- Data for this exercise
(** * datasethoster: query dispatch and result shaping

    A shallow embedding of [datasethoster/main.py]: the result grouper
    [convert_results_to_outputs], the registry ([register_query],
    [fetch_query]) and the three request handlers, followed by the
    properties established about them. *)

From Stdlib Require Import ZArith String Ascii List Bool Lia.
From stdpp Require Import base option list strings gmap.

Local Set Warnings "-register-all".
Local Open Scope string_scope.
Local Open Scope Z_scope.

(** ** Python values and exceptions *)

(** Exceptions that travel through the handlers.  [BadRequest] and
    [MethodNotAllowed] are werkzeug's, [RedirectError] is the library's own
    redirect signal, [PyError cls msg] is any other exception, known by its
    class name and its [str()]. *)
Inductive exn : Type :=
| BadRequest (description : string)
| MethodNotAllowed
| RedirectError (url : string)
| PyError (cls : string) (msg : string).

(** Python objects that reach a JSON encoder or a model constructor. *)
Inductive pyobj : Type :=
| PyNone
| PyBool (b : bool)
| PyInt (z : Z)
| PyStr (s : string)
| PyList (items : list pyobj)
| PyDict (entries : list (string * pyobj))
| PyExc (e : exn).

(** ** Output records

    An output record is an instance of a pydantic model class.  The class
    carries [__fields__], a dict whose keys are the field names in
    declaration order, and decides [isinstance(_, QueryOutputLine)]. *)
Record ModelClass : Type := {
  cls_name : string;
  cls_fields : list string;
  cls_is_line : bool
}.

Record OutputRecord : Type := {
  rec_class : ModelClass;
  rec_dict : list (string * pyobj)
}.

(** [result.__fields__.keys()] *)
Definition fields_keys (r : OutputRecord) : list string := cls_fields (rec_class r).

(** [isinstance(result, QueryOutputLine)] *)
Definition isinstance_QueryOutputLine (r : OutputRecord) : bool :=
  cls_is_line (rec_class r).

* * *

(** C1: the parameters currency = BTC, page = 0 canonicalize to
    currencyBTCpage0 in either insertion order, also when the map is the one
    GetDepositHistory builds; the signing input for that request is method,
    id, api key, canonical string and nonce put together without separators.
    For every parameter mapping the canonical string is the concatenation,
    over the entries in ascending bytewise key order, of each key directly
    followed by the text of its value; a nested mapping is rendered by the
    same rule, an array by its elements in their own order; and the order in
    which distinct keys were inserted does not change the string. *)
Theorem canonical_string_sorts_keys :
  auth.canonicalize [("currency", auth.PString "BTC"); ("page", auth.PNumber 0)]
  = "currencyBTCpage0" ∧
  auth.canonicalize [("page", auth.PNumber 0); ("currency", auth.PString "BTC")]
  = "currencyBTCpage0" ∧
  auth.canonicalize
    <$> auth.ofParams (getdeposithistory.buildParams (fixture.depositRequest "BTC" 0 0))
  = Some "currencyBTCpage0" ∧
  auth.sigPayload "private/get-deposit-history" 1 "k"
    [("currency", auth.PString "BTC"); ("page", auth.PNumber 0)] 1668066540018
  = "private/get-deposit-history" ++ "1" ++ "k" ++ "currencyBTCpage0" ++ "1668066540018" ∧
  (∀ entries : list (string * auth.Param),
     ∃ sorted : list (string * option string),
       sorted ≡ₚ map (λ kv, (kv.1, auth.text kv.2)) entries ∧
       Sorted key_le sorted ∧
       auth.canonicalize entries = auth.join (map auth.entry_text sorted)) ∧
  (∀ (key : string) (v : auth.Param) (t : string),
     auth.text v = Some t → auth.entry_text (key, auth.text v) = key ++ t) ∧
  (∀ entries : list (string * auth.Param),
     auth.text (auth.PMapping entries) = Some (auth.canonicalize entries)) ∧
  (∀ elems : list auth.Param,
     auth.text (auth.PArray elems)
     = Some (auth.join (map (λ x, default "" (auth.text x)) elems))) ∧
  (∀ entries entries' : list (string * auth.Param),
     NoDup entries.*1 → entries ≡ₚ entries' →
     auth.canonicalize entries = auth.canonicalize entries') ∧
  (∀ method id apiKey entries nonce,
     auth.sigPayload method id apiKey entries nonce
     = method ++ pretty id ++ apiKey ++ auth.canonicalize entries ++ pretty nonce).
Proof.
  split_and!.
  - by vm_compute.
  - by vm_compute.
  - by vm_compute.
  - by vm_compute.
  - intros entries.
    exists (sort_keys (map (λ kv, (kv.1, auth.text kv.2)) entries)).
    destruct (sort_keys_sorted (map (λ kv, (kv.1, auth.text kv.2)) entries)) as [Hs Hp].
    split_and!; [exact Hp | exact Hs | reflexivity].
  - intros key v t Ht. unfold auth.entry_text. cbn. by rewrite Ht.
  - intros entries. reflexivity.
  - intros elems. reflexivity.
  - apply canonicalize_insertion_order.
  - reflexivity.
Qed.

- About this exercise
What are the lines of the data above that include the string "Local"? Copy them.

- Solution
Local Set Warnings "-register-all".
Local Open Scope string_scope.
Local Open Scope Z_scope.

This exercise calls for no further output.